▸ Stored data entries
Lemma output_at_inj op tx n out tx' n' out' : output_at op tx n out -> output_at op tx' n' out' -> tx = tx' /\ n = n' /\ out = out'.
Proof.
  intros (H1 & Hn & ->) (H2 & Hn' & E). injection E as Ei En. apply as_u32_small_inj in En; [|lia..]. apply covenant_id_inj in Ei as <-.
  apply Nat2Z.inj in En as <-. split; [done|]. split; [done|]. congruence.
Qed.
Lemma script_locked op : script_op op -> locked_op op -> False.
Proof.
  intros (tx & n & out & H & Hp) (tx' & n' & out' & H' & [a Hp']). destruct (output_at_inj _ _ _ _ _ _ _ H H') as (_ & _ & <-). congruence.
Qed.
Lemma output_transfer op tx n out : output_at op tx n out -> ~ transfer_op op.
Proof. intros (_ & _ & ->) [t Ht]. cbn in Ht. by apply (ids_apart t tx). Qed.
Lemma script_transfer op : script_op op -> ~ transfer_op op.
Proof. intros (tx & n & out & H & _). by eapply output_transfer. Qed.
Lemma locked_transfer op : locked_op op -> ~ transfer_op op.
Proof. intros (tx & n & out & H & _). by eapply output_transfer. Qed.
End outputs_of_both_kinds.

(** ** The state of the apply pass *)

Section applying.
Context `{SC : ScriptCrypto}.
Variable covenant_tx_id : TltCovenantTx -> Hash.
Variable tx_id : Transaction -> Hash.
Hypothesis covenant_id_inj : forall t t', covenant_tx_id t = covenant_tx_id t' -> t = t'.
Hypothesis ids_apart : forall t t', tx_id t <> covenant_tx_id t'.
Variables (u : UtxoSet) (c : CovenantSet) (blue mtp : Z).
Hypothesis Hlaw : lawful covenant_tx_id tx_id u c.
Abbreviation script_op := (script_op covenant_tx_id).
Abbreviation locked_op := (locked_op covenant_tx_id).
Abbreviation transfer_op := (transfer_op tx_id).
Abbreviation spent_ops st := (spent_in_block (ca_utxo st)).
Abbreviation made st := (created_in_block (ca_utxo st)).
Abbreviation resolve st op := (resolve_input u c op (made st) (ca_scripts st) blue mtp).

(** The script records are described as the address outputs are by [utxo_inv];
    the two kinds share the set of spent outpoints. *)
Record covenant_inv (st : CovenantState) : Prop := {
  ci_utxo : utxo_inv u (ca_utxo st);
  ci_view op : cview c st !! op =
    match ca_scripts st !! op with
    | Some r => Some r
    | None => if bool_decide (op ∈ spent_ops st) then None else c !! op
    end;
  ci_fresh op r : ca_scripts st !! op = Some r -> c !! op = None;
  ci_created op : op ∈ ca_created st <-> is_Some (ca_scripts st !! op);
  ci_spent op r : (op, r) ∈ ca_spent st -> c !! op = Some r /\ op ∈ spent_ops st;
  ci_spent_all op r : op ∈ spent_ops st -> c !! op = Some r -> (op, r) ∈ ca_spent st;
  ci_nodup : NoDup (ca_spent st).*1;
  ci_scripts op r : ca_scripts st !! op = Some r -> script_op op;
  ci_made op o : made st !! op = Some o -> transfer_op op \/ locked_op op;
}.

Lemma made_apart st op o : covenant_inv st -> made st !! op = Some o -> ca_scripts st !! op = None /\ c !! op = None.
Proof.
  intros Hi Hm. pose proof (ci_made _ Hi _ _ Hm) as Hk. split; apply eq_None_not_Some; intros [r Hr].
  - apply (ci_scripts _ Hi) in Hr. destruct Hk as [Hk|Hk]; [by eapply (script_transfer _ tx_id)|by eapply (script_locked covenant_tx_id)].
  - apply (lw_scripts _ _ _ _ Hlaw) in Hr as [? ?]. tauto.
Qed.

(** What resolving an unspent outpoint says of the two views. *)
Lemma resolve_address st op o og : covenant_inv st -> op ∉ spent_ops st -> resolve st op = Ok (RAddress o og) ->
  view_of u (ca_utxo st) !! op = Some o /\ ca_scripts st !! op = None /\ c !! op = None.
Proof.
  intros Hi Hs H. unfold resolve_input in H. rewrite (ui_view _ _ (ci_utxo _ Hi)), (bool_decide_eq_false_2 _ Hs).
  destruct (made st !! op) as [o'|] eqn:Em; [injection H as <- _; split; [done|]; by eapply made_apart|].
  destruct (ca_scripts st !! op) eqn:Es; [done|]. destruct (u !! op) eqn:Eu, (c !! op) eqn:Ec; try done. by injection H as <- _.
Qed.
Lemma resolve_script st op r fs : covenant_inv st -> op ∉ spent_ops st -> resolve st op = Ok (RScript r fs) ->
  cview c st !! op = Some r /\ made st !! op = None /\ u !! op = None /\
  (if fs then ca_scripts st !! op = None /\ c !! op = Some r else ca_scripts st !! op = Some r).
Proof.
  intros Hi Hs H. unfold resolve_input in H. rewrite (ci_view _ Hi), (bool_decide_eq_false_2 _ Hs).
  destruct (made st !! op) eqn:Em; [done|]. destruct (ca_scripts st !! op) as [r'|] eqn:Es.
  { injection H as <- <-. split; [done|]. split; [done|]. split; [|done]. apply eq_None_not_Some. intros [o Ho].
    eapply (lw_addresses _ _ _ _ Hlaw); [exact Ho|by eapply (ci_scripts _ Hi)]. }
  destruct (u !! op) eqn:Eu, (c !! op) eqn:Ec; try done. by injection H as <- <-.
Qed.

(** A script outpoint enters the spent set without touching the address outputs. *)
Lemma utxo_inv_mark st op : utxo_inv u st -> created_in_block st !! op = None -> u !! op = None ->
  utxo_inv u {| u_batch := u_batch st; u_created := u_created st; u_spent := u_spent st; spent_in_block := {[op]} ∪ spent_in_block st;
                created_in_block := created_in_block st; coinbase_created := coinbase_created st |}.
Proof.
  intros [Hv Hf Hc Hs Ha Hn] Hm Hu. split; cbn [u_created u_spent spent_in_block created_in_block]; try done.
  - intros op'. change (view_of u _) with (view_of u st). rewrite Hv. destruct (created_in_block st !! op'); [done|].
    destruct (decide (op' = op)) as [->|Hne]; [rewrite Hu; by destruct (bool_decide _), (bool_decide _)|].
    by rewrite (bool_decide_ext (op' ∈ {[op]} ∪ _) (op' ∈ spent_in_block st)) by set_solver.
  - intros op' o H. apply Hs in H as [? ?]. split; [done|set_solver].
  - intros op' o H Ho. apply Ha; [|done]. apply elem_of_union in H as [->%elem_of_singleton|H]; [congruence|done].
Qed.

(** What spending leaves as it was. *)
Record spent_step (st : CovenantState) (op : OutPoint) (st' : CovenantState) : Prop := {
  ss_spent : spent_ops st' = {[op]} ∪ spent_ops st;
  ss_made : made st' = delete op (made st);
  ss_scripts : ca_scripts st' = delete op (ca_scripts st);
  ss_coinbase : coinbase_created (ca_utxo st') = coinbase_created (ca_utxo st);
}.

Lemma covenant_total_delete m op r : m !! op = Some r -> covenant_total (delete op m) = covenant_total m - cr_value r.
Proof. intros H. unfold covenant_total. by rewrite (msum_delete_eq _ op r). Qed.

▸ GOAL OF THE EXERCISE
Output the lines above between the one holding "(** A script" and the one holding "intros [Hv Hf", inclusive, with nothing before or after them.

▸ FINISHED EXERCISE
(** A script outpoint enters the spent set without touching the address outputs. *)
Lemma utxo_inv_mark st op : utxo_inv u st -> created_in_block st !! op = None -> u !! op = None ->
  utxo_inv u {| u_batch := u_batch st; u_created := u_created st; u_spent := u_spent st; spent_in_block := {[op]} ∪ spent_in_block st;
                created_in_block := created_in_block st; coinbase_created := coinbase_created st |}.
Proof.
  intros [Hv Hf Hc Hs Ha Hn] Hm Hu. split; cbn [u_created u_spent spent_in_block created_in_block]; try done.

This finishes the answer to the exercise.